易青巍弓腰进来帐篷里,看宋野枝已经躺好了,问:“冷吗?”
宋野枝摇头:“不冷。”
他视线重新移到手机屏幕。
“以后多和妈妈联系,好吗。”
宋野枝翻了个身,面露疑惑,再点开上一条。
“我和你爸爸三月份办了离婚。”
——为什么要分作两条发呢?宋野枝想。
——这还是他来北京后,金玟第一次主动找他说话。宋野枝又想。
——他被判给宋俊了吧。
——又或许他们法院都没上,大家心平气和坐下来协议,房子归谁,股份归谁,宋野枝归谁,一拍两散。
屏幕灭了,宋野枝按亮。
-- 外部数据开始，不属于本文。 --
(* ===== verification/QueueSpec.v ===== *)
(** * QueueSpec: what the in-process queue guarantees

    A call gets the reply with its own correlation identifier, whatever is late,
    redelivered or sent by others; and a message is handed to every callback that
    the multiplexer of its topic holds, also those that have been unsubscribed. *)

From Stdlib Require Import Ascii.
From S2P Require Import Prelude Resource Queue.
Import Headers Checks Metrics Mx Channel.

Open Scope Z_scope.

Section Channel.
Context `{Users, RangeOrder}.

(** ** The invariant of a client

    Topics lead to channels of their name, messages wait in the channel of their
    topic, and a callback that waits for a reply sits with the topic of its call.
    [later_than]: numbers are not used again, channels keep their names and calls
    their topics. *)
Definition topic_of (c : Client) (call : nat) (topic : string) : Prop :=
  (call < next c)%nat /\ forall x, calls c !! call = Some x -> c_InTopic x = topic.
Definition named (c : Client) (t : nat) (topic : string) : Prop := exists ch, channels c !! t = Some ch /\ name ch = topic.

(** Messages have identifiers that were made. *)
Definition known (c : Client) (m : MessageEvent) : Prop := exists i, (i < next c)%nat /\ ID m = ulid i.
Record channel_ok (c : Client) (t : nat) (ch : topicChannel) : Prop := {
  ok_number : (t < next c)%nat;
  ok_waiting : Forall (fun m => Topic m = name ch /\ known c m) (redeliveryCh ch);
  ok_callbacks : forall id e call, multiplexer ch !! id = Some e -> cl_kind (callback e) = ResponseOf call -> topic_of c call (name ch)
}.
Record call_ok (c : Client) (call : nat) (x : Call) : Prop := {
  ok_call_number : (call < next c)%nat;
  ok_correlation : c_correlationID x = ulid call;
  ok_response : forall m, c_response x = Some m -> CoRelationID m = ulid call /\ Topic m = c_InTopic x;
  ok_result : forall m, c_result x = Some (Some m) -> c_response x = Some m
}.
Record inv (c : Client) : Prop := {
  inv_topics : forall topic t, topics c !! topic = Some t -> named c t topic;
  inv_channels : forall t ch, channels c !! t = Some ch -> channel_ok c t ch;
  inv_outers : forall o x, outers c !! o = Some x -> named c (o_channel x) (o_name x) /\ Topic (o_msg x) = o_name x /\ known c (o_msg x);
  inv_deliveries : forall d x, deliveries c !! d = Some x -> (d < next c)%nat /\ known c (d_msg x);
  inv_calls : forall call x, calls c !! call = Some x -> call_ok c call x
}.
Record later_than (c c' : Client) : Prop := {
  lt_next : (next c <= next c')%nat;
  lt_named : forall t topic, named c t topic -> named c' t topic;
  lt_calls : forall call x', (call < next c)%nat -> calls c' !! call = Some x' -> exists x, calls c !! call = Some x /\ c_InTopic x = c_InTopic x'
}.
Definition good (c c' : Client) : Prop := inv c -> inv c' /\ later_than c c'.

Lemma later_refl c : later_than c c.
Proof. split; [done|done|eauto]. Qed.
Lemma later_trans c1 c2 c3 : later_than c1 c2 -> later_than c2 c3 -> later_than c1 c3.
Proof.
  intros [A1 B1 C1] [A2 B2 C2]. split; [lia|auto|]. intros call x Hl Hx. destruct (C2 call x ltac:(lia) Hx) as (y & Hy & <-).
  destruct (C1 call y Hl Hy) as (z & Hz & <-). eauto.
Qed.
Lemma good_refl c : good c c.
Proof. intros. split; [done|apply later_refl]. Qed.
Lemma good_trans c1 c2 c3 : good c1 c2 -> good c2 c3 -> good c1 c3.
Proof. intros A B I. destruct (A I) as [I2 L2]. destruct (B I2) as [I3 L3]. split; [done|by eapply later_trans]. Qed.
Lemma topic_of_later c c' call topic : later_than c c' -> topic_of c call topic -> topic_of c' call topic.
Proof. intros [A B C] [D E]. split; [lia|]. intros x Hx. destruct (C call x D Hx) as (y & Hy & <-). by apply E. Qed.
Lemma known_later c c' m : later_than c c' -> known c m -> known c' m.
Proof. intros L (i & Hi & E). exists i. split; [pose proof (lt_next _ _ L); lia|done]. Qed.
Lemma channel_ok_later c c' t ch : later_than c c' -> channel_ok c t ch -> channel_ok c' t ch.
Proof.
  intros L [A B C]. split; [pose proof (lt_next _ _ L); lia| |].
  - eapply Forall_impl; [exact B|]. intros m [D E]. split; [done|by eapply known_later].
  - intros. eapply topic_of_later; eauto.
Qed.
Lemma outer_ok_later c c' x :
  later_than c c' -> named c (o_channel x) (o_name x) /\ Topic (o_msg x) = o_name x /\ known c (o_msg x) ->
  named c' (o_channel x) (o_name x) /\ Topic (o_msg x) = o_name x /\ known c' (o_msg x).
Proof. intros L (A & B & C). split_and!; [by apply (lt_named _ _ L)|done|by eapply known_later]. Qed.
Lemma delivery_ok_later c c' d x :
  later_than c c' -> (d < next c)%nat /\ known c (d_msg x) -> (d < next c')%nat /\ known c' (d_msg x).
Proof. intros L [A B]. split; [pose proof (lt_next _ _ L); lia|by eapply known_later]. Qed.

(** Steps that leave topics, channels, notifications and calls alone. *)
Lemma good_frame c c' :
  topics c' = topics c -> channels c' = channels c -> outers c' = outers c -> calls c' = calls c -> deliveries c' = deliveries c ->
  (next c <= next c')%nat -> good c c'.
Proof.
  intros ET EC EO EX ED EN [I1 I2 I3 I5 I4].
  assert (later_than c c') as L. { split; [done|unfold named; by rewrite EC|]. rewrite EX. eauto. }
  split; [|done]. split.
  - rewrite ET. intros topic t HT. apply (lt_named _ _ L). eauto.
  - rewrite EC. intros t ch HC. eapply channel_ok_later; eauto.
  - rewrite EO. intros o x HO. eapply outer_ok_later; eauto.
  - rewrite ED. intros d x HD. eapply delivery_ok_later; eauto.
  - rewrite EX. intros call x HX. destruct (I4 call x HX) as [A B C D]. split; [lia|done..].
Qed.
Ltac frame := apply good_frame; cbn; done || lia.

Lemma good_fresh c : good c (snd (fresh c)).
Proof. frame. Qed.
Lemma good_tally topic a b r f c : good c (tally topic a b r f c).
Proof. frame. Qed.

Lemma good_delivery c d x :
  (inv c -> (d < next c)%nat /\ known c (d_msg x)) -> good c (set_deliveries (<[d := x]> (deliveries c)) c).
Proof.
  intros HD I. specialize (HD I). destruct I as [I1 I2 I3 I5 I4]. split; [|by split; [|done|cbn; eauto]]. split; cbn.
  - done.
  - intros t ch HC. by destruct (I2 t ch HC).
  - done.
  - intros d' y. destruct (decide (d' = d)) as [->|Hne]; [rewrite lookup_insert_eq; by intros [= <-]|].
    rewrite lookup_insert_ne by done. apply I5.
  - intros call y HX. by destruct (I4 call y HX).
Qed.

(** A channel is replaced by one of the same name. *)
Lemma good_channel c t ch ch' :
  channels c !! t = Some ch -> name ch' = name ch ->
  (inv c -> channel_ok c t ch -> channel_ok c t ch') ->
  good c (set_channels (<[t := ch']> (channels c)) c).
Proof.
  intros EC EN HO I. pose proof I as [I1 I2 I3 I5 I4].
  assert (later_than c (set_channels (<[t := ch']> (channels c)) c)) as L.
  { split; [done| |cbn; eauto]. intros t' topic (x & Hx & <-). unfold named. cbn. destruct (decide (t' = t)) as [->|Hne].
    - exists ch'. rewrite lookup_insert_eq. split; [done|]. congruence.
    - exists x. by rewrite lookup_insert_ne. }
  split; [|done]. split; cbn.
  - intros topic t' HT. apply (lt_named _ _ L). eauto.
  - intros t' x. destruct (decide (t' = t)) as [->|Hne].
    + rewrite lookup_insert_eq. intros [= <-]. eapply channel_ok_later; [exact L|]. eauto.
    + rewrite lookup_insert_ne by done. intros. eapply channel_ok_later; eauto.
  - intros o x HX. eapply outer_ok_later; eauto.
  - done.
  - intros call x HX. destruct (I4 call x HX) as [A B C D]. by split.
Qed.

Lemma good_outer c o x :
  Topic (o_msg x) = o_name x -> known c (o_msg x) -> named c (o_channel x) (o_name x) -> good c (set_outers (<[o := x]> (outers c)) c).
Proof.
  intros HT HK HN I. pose proof I as [I1 I2 I3 I5 I4]. split; [|by split; [|done|eauto]]. split; cbn.
  - done.
  - intros t ch HC. destruct (I2 t ch HC). by split.
  - intros o' x'. destruct (decide (o' = o)) as [->|Hne]; [rewrite lookup_insert_eq; by intros [= <-]|].
    rewrite lookup_insert_ne by done. apply I3.
  - done.
  - intros call y HX. destruct (I4 call y HX). by split.
Qed.
Lemma good_outer_processed c o x :
  outers c !! o = Some x ->
  good c (set_outers (<[o := mkOuter (o_redelivery x) (o_channel x) (o_name x) (o_msg x) true]> (outers c)) c).
Proof. intros E I. destruct (inv_outers _ I o x E) as (? & ? & ?). by apply good_outer. Qed.

(** A call changes without changing its name and topic. *)
Lemma good_call c call x x' :
  calls c !! call = Some x -> c_InTopic x' = c_InTopic x -> (inv c -> call_ok c call x') ->
  good c (set_calls (<[call := x']> (calls c)) c).
Proof.
  intros EX ET HO I. pose proof I as [I1 I2 I3 I5 I4].
  assert (later_than c (set_calls (<[call := x']> (calls c)) c)) as L.
  { split; [done|done|]. cbn. intros call' y Hl. destruct (decide (call' = call)) as [->|Hne].
    - rewrite lookup_insert_eq. intros [= <-]. eauto.
    - rewrite lookup_insert_ne by done. eauto. }
  split; [|done]. split; cbn; [done| |done|done|].
  - intros t ch HC. eapply channel_ok_later; eauto.
  - intros call' y. destruct (decide (call' = call)) as [->|Hne].
    + rewrite lookup_insert_eq. intros [= <-]. by destruct (HO I).
    + rewrite lookup_insert_ne by done. intros Hy. by destruct (I4 _ _ Hy).
Qed.

(** ** Every operation keeps it *)
Abbreviation sender := (string -> string -> gmap string string -> Client -> (string + send_error) * Client) (only parsing).
Definition good_sender (send : sender) : Prop := forall topic payload props c, good c (snd (send topic payload props c)).

Lemma good_outer_ack o c : good c (outer_ack o c).
Proof.
  unfold outer_ack. destruct (outers c !! o) as [x|] eqn:E; [|apply good_refl]. destruct (o_processed x); [apply good_refl|].
  eapply good_trans; [by apply (good_outer_processed c o x)|]. destruct (o_redelivery x); apply good_tally.
Qed.
Lemma good_queue_again t topic msg c : (inv c -> named c t (Topic msg) /\ known c msg) -> good c (queue_again t topic msg c).
Proof.
  intros HN I. specialize (HN I). revert I. change (good c (queue_again t topic msg c)). unfold queue_again.
  destruct HN as [(ch & E & EN) HK]. rewrite E. destruct (ch_closed ch); [frame|].
  destruct (_ <? _)%nat; [|apply good_refl]. eapply good_trans; [|apply good_tally].
  eapply (good_channel c t ch); [done|done|]. intros _ [A B C]. split; [done| |done]. cbn. apply Forall_app. by split; [|constructor].
Qed.
Lemma good_outer_nack o c : good c (outer_nack o c).
Proof.
  unfold outer_nack. destruct (outers c !! o) as [x|] eqn:E; [|apply good_refl]. destruct (o_processed x); [apply good_refl|].
  intros I. destruct (inv_outers _ I o x E) as (HN & HT & HK). revert I.
  eapply good_trans; [by apply (good_outer_processed c o x)|]. apply good_queue_again. by rewrite HT.
Qed.
Lemma good_mark d x c : deliveries c !! d = Some x -> good c (mark d x c).
Proof. intros E. apply good_delivery. intros I. exact (inv_deliveries _ I d x E). Qed.
Lemma good_wrappedAck d c : good c (wrappedAck d c).
Proof.
  unfold wrappedAck. destruct (deliveries c !! d) as [x|] eqn:ED; [|apply good_refl]. destruct (d_processed x); [apply good_refl|].
  eapply good_trans; [by apply (good_mark d x)|]. eapply good_trans; [apply good_tally|apply good_outer_ack].
Qed.
Lemma good_later topic payload props c : good c (later topic payload props c).
Proof. frame. Qed.

Section Sender.
Context (send : sender) (send_good : good_sender send).
Lemma good_wrappedNack d c : good c (wrappedNack send d c).
Proof.
  unfold wrappedNack. destruct (deliveries c !! d) as [x|] eqn:ED; [|apply good_refl]. destruct (d_processed x); [apply good_refl|].
  set (k := (d_sub x, ID (d_msg x))). set (n := default 0 (retries c !! k) + 1).
  set (c1 := set_retries (<[k := n]> (retries c)) (mark d x c)). cbv zeta.
  eapply (good_trans _ c1); [eapply good_trans; [by apply (good_mark d x)|frame]|]. destruct (RetryMax <=? n).
  - destruct (cl_dlq (d_closure x) != ""); [|apply good_wrappedAck].
    pose proof (send_good (cl_dlq (d_closure x)) (Payload (d_msg x)) (dlq_headers (d_msg x) n) c1) as HS.
    destruct (send _ _ _ c1) as [[?|?] c2]; cbn in HS; (eapply good_trans; [exact HS|]).
    + eapply good_trans; [|apply good_wrappedAck]. frame.
    + apply good_wrappedAck.
  - eapply good_trans; [apply good_tally|]. eapply good_trans; [apply good_later|apply good_outer_nack].
Qed.
Lemma good_act d g c : good c (act send d g c).
Proof. destruct g; [apply good_wrappedAck|apply good_wrappedNack]. Qed.
Lemma good_signals d gs c : good c (foldl (fun c g => act send d g c) c gs).
Proof. revert c. induction gs as [|g gs IH]; intros c; [apply good_refl|]. eapply good_trans; [apply good_act|apply IH]. Qed.

Lemma good_on_response call d msg c : (inv c -> topic_of c call (Topic msg)) -> good c (snd (on_response send call d msg c)).
Proof.
  intros HT I. specialize (HT I). revert I. change (good c (snd (on_response send call d msg c))). unfold on_response.
  destruct (calls c !! call) as [x|] eqn:E; [|apply good_refl]. destruct (_ == _) eqn:EQ; [|apply good_refl].
  destruct (ended d); [apply good_refl|]. destruct (c_closed x); [apply good_wrappedNack|].
  destruct (c_response x) eqn:ER; [apply good_wrappedNack|]. cbn [snd]. eapply good_trans; [|apply good_wrappedAck].
  eapply (good_call c call x); [done|done|]. intros I. destruct (inv_calls _ I _ _ E) as [A B C D]. apply eqb_string_true in EQ. split; cbn.
  - done.
  - done.
  - intros m [= <-]. split; [congruence|]. symmetry. by apply HT.
  - intros m Hm. by rewrite (D m Hm) in ER.
Qed.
又灭,再按亮。那行字被读烂了,读到他不认识“妈妈”两个字。
易青巍又问:“冷?”
宋野枝勾选两条信息,摁“删除”的按键。
「您确认要删除?」
宋野枝这时觉出些冷来,说:“现在有点。”
“手一直发抖。”易青巍动了动,说,“过来,和我一个睡袋。”
宋野枝把手机丢在一边,爬过去和易青巍挤到一起。
“小叔,你今天有没有喷香水。”
易青巍说:“喷了也被烤肉味儿熏得差不多了。”
宋野枝求证,右手向上攀,像藤蔓在生长,轻轻勾住易青巍的脖颈,仰着脸,就这样凑了上去。
易青巍搭在宋野枝肩膀上的手倏地收紧,却没退没让,颈侧忽冷忽热,是宋野枝的气息。只是紧张一瞬间,易青巍的手劲松下来,但颈侧连至后脑的酥麻劲儿却消不了。
他捏宋野枝的后颈:“跟个小变态似的,闻什么呢?”
“你很喜欢这个香吗?喷的总是它。”
“好闻啊,你不也喜欢吗?”易青巍把他圈在胸前,紧紧搂着,警告道,“下次别突击我脖子这块儿,差点儿揍你。”
人的五感,嗅觉的记忆最长久。但宋野枝怕出纰漏,他要找到这种香,买下来,送给易青巍。
投其所好,也是他的心意。
宋野枝又伸手指在他颈侧挠了挠,轻柔的,不含调皮的意味,只像是闲来无事的作弄,他说:“那得习惯啊,脖子成软肋可怎么行?”
“谁没事儿嗅我脖子?”
“我?”
“也就你。”
一旦得到温暖,就恢复知觉,痛意丝丝柔柔,漫无边际涌出来。
——他们早就离婚了,金玟只是今天想起宋野枝来,告知一声。比宋俊好,宋俊到现在还没想起来呢。